■ **Problem to solve**: Find the word "destruct" below. Copy each line that has it.

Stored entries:
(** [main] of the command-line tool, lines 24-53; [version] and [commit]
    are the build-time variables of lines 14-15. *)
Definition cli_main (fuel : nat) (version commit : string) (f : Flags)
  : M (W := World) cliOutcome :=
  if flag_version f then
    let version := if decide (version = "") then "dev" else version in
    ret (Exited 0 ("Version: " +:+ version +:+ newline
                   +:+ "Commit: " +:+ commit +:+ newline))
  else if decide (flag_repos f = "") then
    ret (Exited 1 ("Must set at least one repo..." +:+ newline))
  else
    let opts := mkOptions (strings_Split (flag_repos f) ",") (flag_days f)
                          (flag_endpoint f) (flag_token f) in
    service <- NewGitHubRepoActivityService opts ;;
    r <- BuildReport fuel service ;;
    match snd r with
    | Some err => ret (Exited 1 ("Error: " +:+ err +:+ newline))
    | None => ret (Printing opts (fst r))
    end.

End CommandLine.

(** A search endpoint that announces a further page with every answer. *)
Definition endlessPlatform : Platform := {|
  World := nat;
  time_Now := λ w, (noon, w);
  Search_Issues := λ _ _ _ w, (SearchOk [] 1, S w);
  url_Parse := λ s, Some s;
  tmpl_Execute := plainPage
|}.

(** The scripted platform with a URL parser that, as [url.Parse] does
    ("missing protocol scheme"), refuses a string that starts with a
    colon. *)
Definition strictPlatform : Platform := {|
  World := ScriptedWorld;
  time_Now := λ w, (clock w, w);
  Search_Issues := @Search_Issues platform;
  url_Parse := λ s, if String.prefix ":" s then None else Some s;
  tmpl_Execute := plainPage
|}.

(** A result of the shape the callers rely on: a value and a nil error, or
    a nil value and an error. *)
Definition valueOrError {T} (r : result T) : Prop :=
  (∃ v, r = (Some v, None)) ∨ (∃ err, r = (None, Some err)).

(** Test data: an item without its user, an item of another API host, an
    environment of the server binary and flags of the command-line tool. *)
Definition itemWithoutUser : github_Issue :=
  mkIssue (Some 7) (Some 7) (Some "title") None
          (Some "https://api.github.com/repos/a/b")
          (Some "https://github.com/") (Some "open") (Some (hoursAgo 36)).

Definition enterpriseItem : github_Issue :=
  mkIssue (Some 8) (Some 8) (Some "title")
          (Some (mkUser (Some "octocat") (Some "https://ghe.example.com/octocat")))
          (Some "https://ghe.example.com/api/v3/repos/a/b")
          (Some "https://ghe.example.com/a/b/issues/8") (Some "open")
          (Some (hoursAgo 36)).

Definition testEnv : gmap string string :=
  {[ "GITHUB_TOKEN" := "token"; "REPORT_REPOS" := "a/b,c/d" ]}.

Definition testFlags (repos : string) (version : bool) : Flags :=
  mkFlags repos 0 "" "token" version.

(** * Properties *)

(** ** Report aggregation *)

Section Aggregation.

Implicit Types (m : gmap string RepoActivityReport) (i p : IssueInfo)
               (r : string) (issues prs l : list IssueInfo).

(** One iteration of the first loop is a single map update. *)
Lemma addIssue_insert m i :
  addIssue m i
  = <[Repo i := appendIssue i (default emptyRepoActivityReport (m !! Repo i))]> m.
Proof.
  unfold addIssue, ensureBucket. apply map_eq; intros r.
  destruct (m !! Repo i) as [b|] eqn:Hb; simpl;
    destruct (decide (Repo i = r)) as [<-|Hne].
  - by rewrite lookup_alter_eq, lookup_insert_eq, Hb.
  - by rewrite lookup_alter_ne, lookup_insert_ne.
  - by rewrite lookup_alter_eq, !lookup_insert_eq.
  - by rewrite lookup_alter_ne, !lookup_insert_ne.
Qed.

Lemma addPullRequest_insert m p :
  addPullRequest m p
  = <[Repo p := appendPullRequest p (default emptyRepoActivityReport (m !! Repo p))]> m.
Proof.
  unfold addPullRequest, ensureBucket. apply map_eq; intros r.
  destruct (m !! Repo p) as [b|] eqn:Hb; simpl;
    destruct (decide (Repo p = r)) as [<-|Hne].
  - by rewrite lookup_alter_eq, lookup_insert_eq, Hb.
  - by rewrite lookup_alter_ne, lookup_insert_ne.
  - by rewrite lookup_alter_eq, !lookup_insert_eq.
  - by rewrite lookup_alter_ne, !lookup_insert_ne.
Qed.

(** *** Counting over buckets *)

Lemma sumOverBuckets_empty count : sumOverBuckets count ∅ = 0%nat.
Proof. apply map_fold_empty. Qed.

■ **Problem solution**:
  destruct (m !! Repo i) as [b|] eqn:Hb; simpl;
    destruct (decide (Repo i = r)) as [<-|Hne].
  destruct (m !! Repo p) as [b|] eqn:Hb; simpl;
    destruct (decide (Repo p = r)) as [<-|Hne].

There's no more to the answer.